What you need to do:
Here is the task for the records below: repeat exactly the lines from the one with "Hx | reflexivity]]." to the one with "exists l1, (l2", both included, and nothing else.

----

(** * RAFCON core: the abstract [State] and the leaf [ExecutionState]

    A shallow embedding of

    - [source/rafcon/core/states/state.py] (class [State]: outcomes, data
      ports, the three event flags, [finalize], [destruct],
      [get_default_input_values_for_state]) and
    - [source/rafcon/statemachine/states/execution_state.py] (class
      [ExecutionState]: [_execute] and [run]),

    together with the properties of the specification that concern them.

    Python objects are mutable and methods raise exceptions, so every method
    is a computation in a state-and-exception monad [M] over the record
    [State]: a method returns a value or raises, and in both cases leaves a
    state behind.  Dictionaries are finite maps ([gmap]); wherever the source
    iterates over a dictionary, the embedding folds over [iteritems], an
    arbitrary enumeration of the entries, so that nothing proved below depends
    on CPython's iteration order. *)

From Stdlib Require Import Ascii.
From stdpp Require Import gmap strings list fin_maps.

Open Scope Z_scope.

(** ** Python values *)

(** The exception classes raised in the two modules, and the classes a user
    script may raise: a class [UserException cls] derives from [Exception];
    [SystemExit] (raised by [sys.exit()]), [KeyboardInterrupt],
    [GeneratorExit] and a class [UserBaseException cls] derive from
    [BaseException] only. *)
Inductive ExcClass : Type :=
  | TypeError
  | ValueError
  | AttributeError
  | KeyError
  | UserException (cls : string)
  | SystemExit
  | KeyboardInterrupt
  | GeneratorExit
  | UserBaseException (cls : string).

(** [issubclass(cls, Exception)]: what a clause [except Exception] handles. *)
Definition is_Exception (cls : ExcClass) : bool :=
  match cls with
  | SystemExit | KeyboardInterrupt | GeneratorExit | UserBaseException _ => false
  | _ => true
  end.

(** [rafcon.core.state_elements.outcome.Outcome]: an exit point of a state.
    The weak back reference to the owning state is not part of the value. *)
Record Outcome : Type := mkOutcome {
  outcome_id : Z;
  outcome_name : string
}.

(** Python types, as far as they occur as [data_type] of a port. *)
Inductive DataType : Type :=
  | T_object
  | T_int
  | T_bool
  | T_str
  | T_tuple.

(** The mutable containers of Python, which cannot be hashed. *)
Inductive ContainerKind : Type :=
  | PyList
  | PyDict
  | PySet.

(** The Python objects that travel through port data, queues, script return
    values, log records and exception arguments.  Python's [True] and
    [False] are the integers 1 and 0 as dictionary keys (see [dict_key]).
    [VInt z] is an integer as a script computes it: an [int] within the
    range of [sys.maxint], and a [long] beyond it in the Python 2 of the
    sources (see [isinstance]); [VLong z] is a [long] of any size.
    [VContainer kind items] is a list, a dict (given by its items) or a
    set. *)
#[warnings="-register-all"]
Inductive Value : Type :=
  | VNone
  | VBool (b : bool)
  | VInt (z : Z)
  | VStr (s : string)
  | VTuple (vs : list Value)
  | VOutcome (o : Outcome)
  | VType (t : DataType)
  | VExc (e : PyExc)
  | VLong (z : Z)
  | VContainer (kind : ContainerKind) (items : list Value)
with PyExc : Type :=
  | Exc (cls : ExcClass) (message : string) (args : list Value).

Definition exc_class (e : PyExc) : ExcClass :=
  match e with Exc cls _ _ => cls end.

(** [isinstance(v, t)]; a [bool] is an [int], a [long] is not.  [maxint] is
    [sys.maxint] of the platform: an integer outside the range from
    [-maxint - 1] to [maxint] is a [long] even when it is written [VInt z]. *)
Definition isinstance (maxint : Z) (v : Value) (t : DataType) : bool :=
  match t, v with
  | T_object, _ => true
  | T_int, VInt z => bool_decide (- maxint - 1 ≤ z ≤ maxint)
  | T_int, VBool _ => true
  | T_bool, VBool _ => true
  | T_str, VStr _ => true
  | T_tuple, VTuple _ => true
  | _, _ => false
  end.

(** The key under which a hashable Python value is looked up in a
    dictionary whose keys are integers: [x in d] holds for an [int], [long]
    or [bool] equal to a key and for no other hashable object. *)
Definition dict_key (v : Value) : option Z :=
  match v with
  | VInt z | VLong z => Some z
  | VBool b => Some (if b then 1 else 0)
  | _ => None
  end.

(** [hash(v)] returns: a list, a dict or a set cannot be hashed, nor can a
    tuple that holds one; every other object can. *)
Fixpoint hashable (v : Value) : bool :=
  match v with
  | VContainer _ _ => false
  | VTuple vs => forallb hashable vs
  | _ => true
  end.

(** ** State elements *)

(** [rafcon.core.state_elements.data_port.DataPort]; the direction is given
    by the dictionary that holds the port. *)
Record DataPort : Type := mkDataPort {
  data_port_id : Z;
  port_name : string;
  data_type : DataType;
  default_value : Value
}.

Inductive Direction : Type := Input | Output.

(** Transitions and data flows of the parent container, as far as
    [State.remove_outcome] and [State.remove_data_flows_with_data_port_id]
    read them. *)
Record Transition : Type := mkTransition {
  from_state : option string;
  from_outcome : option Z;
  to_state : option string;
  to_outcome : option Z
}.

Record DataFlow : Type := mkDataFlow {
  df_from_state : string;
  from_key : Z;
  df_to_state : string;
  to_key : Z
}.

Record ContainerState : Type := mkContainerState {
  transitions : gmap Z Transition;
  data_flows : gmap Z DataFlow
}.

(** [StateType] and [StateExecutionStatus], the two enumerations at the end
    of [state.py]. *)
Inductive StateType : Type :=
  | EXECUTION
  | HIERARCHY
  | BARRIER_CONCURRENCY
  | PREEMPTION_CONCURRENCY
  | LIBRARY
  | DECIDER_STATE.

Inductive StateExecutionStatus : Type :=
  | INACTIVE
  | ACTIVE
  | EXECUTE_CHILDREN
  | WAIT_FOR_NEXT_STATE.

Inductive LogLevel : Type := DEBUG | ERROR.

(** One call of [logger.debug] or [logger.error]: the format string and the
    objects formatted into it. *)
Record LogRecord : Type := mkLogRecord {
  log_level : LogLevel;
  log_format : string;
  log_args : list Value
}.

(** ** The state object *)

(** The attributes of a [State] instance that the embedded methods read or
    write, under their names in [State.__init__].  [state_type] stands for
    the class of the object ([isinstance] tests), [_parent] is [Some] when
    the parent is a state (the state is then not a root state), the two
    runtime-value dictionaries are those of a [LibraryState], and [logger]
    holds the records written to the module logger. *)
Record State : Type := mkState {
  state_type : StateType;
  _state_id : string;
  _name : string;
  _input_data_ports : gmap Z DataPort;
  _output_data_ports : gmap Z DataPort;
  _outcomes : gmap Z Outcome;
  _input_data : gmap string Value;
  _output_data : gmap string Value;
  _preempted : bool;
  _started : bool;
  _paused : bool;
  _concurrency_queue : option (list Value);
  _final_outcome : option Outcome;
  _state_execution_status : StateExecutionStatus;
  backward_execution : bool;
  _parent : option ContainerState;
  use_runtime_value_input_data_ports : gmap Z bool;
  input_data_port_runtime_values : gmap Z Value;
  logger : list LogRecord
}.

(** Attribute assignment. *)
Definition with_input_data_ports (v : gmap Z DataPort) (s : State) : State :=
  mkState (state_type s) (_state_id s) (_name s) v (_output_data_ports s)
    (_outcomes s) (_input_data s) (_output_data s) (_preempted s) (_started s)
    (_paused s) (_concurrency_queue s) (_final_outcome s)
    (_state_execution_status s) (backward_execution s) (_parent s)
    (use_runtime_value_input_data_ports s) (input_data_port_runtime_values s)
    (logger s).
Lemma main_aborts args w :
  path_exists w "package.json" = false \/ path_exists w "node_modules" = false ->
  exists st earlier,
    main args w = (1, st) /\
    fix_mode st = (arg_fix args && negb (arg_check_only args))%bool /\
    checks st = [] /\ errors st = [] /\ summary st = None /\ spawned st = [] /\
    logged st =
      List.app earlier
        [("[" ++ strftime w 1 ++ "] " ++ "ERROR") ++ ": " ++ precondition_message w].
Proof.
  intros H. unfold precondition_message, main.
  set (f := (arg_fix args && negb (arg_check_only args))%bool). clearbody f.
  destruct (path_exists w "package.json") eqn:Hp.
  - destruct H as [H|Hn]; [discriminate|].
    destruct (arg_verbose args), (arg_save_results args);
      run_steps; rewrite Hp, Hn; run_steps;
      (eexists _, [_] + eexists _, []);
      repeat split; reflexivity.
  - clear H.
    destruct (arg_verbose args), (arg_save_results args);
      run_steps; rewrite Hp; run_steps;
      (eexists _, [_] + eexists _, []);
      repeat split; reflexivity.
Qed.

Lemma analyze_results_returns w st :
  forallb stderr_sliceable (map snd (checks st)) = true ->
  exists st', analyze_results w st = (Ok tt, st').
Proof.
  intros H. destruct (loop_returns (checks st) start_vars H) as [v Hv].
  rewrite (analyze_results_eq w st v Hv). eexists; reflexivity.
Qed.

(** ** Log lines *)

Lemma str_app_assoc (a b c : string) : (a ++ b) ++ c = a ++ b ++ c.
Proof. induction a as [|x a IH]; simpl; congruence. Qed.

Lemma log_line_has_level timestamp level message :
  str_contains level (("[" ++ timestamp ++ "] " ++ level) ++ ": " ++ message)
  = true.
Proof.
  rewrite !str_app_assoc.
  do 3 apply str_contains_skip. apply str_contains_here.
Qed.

----

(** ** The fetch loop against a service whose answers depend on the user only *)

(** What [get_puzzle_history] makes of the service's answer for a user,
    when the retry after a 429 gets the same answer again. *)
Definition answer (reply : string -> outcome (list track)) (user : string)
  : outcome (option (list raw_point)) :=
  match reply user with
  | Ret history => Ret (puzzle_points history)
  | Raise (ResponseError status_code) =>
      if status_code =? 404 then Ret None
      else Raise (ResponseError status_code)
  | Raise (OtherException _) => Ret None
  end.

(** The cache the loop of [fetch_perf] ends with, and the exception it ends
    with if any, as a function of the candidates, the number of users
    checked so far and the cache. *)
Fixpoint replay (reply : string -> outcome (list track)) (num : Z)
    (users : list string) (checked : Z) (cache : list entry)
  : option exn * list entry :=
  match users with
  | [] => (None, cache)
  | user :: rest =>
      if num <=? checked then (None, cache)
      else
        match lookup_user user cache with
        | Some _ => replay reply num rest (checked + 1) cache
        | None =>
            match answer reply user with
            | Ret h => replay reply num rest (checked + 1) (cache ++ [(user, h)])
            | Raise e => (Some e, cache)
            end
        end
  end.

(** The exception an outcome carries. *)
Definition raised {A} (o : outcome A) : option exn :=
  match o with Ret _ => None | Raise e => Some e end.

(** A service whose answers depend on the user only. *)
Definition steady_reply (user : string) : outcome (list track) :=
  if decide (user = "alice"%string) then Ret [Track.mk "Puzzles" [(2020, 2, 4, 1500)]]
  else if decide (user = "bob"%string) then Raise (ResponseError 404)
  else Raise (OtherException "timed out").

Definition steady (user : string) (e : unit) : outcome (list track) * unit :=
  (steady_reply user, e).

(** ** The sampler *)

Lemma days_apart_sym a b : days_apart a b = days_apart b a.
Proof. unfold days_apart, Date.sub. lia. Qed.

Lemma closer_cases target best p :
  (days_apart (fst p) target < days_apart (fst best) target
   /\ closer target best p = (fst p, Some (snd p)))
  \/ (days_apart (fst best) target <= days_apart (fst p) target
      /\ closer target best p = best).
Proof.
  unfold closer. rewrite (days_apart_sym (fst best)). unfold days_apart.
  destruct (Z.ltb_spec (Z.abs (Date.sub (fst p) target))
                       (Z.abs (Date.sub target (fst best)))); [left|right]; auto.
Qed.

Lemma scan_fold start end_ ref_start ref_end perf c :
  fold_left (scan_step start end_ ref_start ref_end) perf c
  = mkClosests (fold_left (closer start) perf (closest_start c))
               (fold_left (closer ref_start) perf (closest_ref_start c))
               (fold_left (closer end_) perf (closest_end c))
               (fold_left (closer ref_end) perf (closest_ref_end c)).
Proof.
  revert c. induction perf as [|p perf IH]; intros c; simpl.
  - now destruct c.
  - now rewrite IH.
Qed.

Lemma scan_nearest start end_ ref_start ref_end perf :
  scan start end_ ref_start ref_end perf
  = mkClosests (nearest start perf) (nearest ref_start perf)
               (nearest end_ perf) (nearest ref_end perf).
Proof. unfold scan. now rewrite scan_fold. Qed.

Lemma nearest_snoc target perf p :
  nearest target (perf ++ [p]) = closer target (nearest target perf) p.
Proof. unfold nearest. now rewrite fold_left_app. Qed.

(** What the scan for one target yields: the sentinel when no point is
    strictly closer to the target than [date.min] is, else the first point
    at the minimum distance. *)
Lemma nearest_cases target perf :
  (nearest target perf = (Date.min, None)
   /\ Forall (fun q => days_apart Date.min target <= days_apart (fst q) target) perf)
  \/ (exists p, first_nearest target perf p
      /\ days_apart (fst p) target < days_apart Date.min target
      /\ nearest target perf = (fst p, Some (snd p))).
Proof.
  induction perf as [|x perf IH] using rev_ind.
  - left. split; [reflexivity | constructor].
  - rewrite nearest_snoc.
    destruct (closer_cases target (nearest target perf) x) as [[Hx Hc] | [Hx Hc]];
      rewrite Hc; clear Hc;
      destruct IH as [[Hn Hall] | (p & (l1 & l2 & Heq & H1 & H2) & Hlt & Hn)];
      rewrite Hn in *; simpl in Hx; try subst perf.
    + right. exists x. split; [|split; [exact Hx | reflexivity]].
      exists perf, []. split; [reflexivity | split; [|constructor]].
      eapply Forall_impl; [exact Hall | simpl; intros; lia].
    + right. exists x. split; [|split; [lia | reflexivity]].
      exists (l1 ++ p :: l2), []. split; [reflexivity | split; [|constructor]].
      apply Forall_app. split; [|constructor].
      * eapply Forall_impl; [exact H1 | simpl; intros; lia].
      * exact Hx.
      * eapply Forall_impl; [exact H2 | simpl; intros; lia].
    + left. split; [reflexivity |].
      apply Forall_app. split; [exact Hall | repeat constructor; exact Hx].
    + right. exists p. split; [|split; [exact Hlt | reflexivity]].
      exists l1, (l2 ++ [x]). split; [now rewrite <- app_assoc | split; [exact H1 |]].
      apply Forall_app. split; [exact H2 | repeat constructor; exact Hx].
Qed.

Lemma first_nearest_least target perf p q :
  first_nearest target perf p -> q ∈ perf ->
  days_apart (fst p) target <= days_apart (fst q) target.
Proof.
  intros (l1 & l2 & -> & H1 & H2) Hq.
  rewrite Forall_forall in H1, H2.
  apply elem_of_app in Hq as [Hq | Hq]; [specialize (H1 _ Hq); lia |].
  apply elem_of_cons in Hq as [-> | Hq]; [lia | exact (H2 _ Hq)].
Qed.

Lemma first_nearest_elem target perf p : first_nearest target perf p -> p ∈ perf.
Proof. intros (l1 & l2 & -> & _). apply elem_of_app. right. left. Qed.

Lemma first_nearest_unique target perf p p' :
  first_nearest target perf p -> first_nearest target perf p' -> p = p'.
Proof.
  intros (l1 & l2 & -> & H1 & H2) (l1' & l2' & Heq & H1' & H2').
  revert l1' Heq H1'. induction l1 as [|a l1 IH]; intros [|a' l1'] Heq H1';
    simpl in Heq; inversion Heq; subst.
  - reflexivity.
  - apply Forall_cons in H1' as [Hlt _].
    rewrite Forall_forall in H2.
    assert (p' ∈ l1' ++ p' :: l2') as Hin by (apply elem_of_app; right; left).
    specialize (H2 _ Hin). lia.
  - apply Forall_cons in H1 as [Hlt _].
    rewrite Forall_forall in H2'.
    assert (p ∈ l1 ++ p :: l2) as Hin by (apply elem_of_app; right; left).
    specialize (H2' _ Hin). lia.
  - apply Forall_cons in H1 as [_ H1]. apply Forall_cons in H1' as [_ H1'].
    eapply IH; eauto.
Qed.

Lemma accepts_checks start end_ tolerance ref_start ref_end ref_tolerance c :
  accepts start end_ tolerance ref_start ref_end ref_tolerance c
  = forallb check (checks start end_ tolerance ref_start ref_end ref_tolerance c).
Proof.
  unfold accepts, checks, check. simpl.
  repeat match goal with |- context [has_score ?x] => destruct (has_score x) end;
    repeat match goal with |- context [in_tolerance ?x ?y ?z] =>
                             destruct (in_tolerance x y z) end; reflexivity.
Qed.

----

Answer below:
    + right. exists x. split; [|split; [exact Hx | reflexivity]].
      exists perf, []. split; [reflexivity | split; [|constructor]].
      eapply Forall_impl; [exact Hall | simpl; intros; lia].
    + right. exists x. split; [|split; [lia | reflexivity]].
      exists (l1 ++ p :: l2), []. split; [reflexivity | split; [|constructor]].
      apply Forall_app. split; [|constructor].
      * eapply Forall_impl; [exact H1 | simpl; intros; lia].
      * exact Hx.
      * eapply Forall_impl; [exact H2 | simpl; intros; lia].
    + left. split; [reflexivity |].
      apply Forall_app. split; [exact Hall | repeat constructor; exact Hx].
    + right. exists p. split; [|split; [exact Hlt | reflexivity]].
      exists l1, (l2 ++ [x]). split; [now rewrite <- app_assoc | split; [exact H1 |]].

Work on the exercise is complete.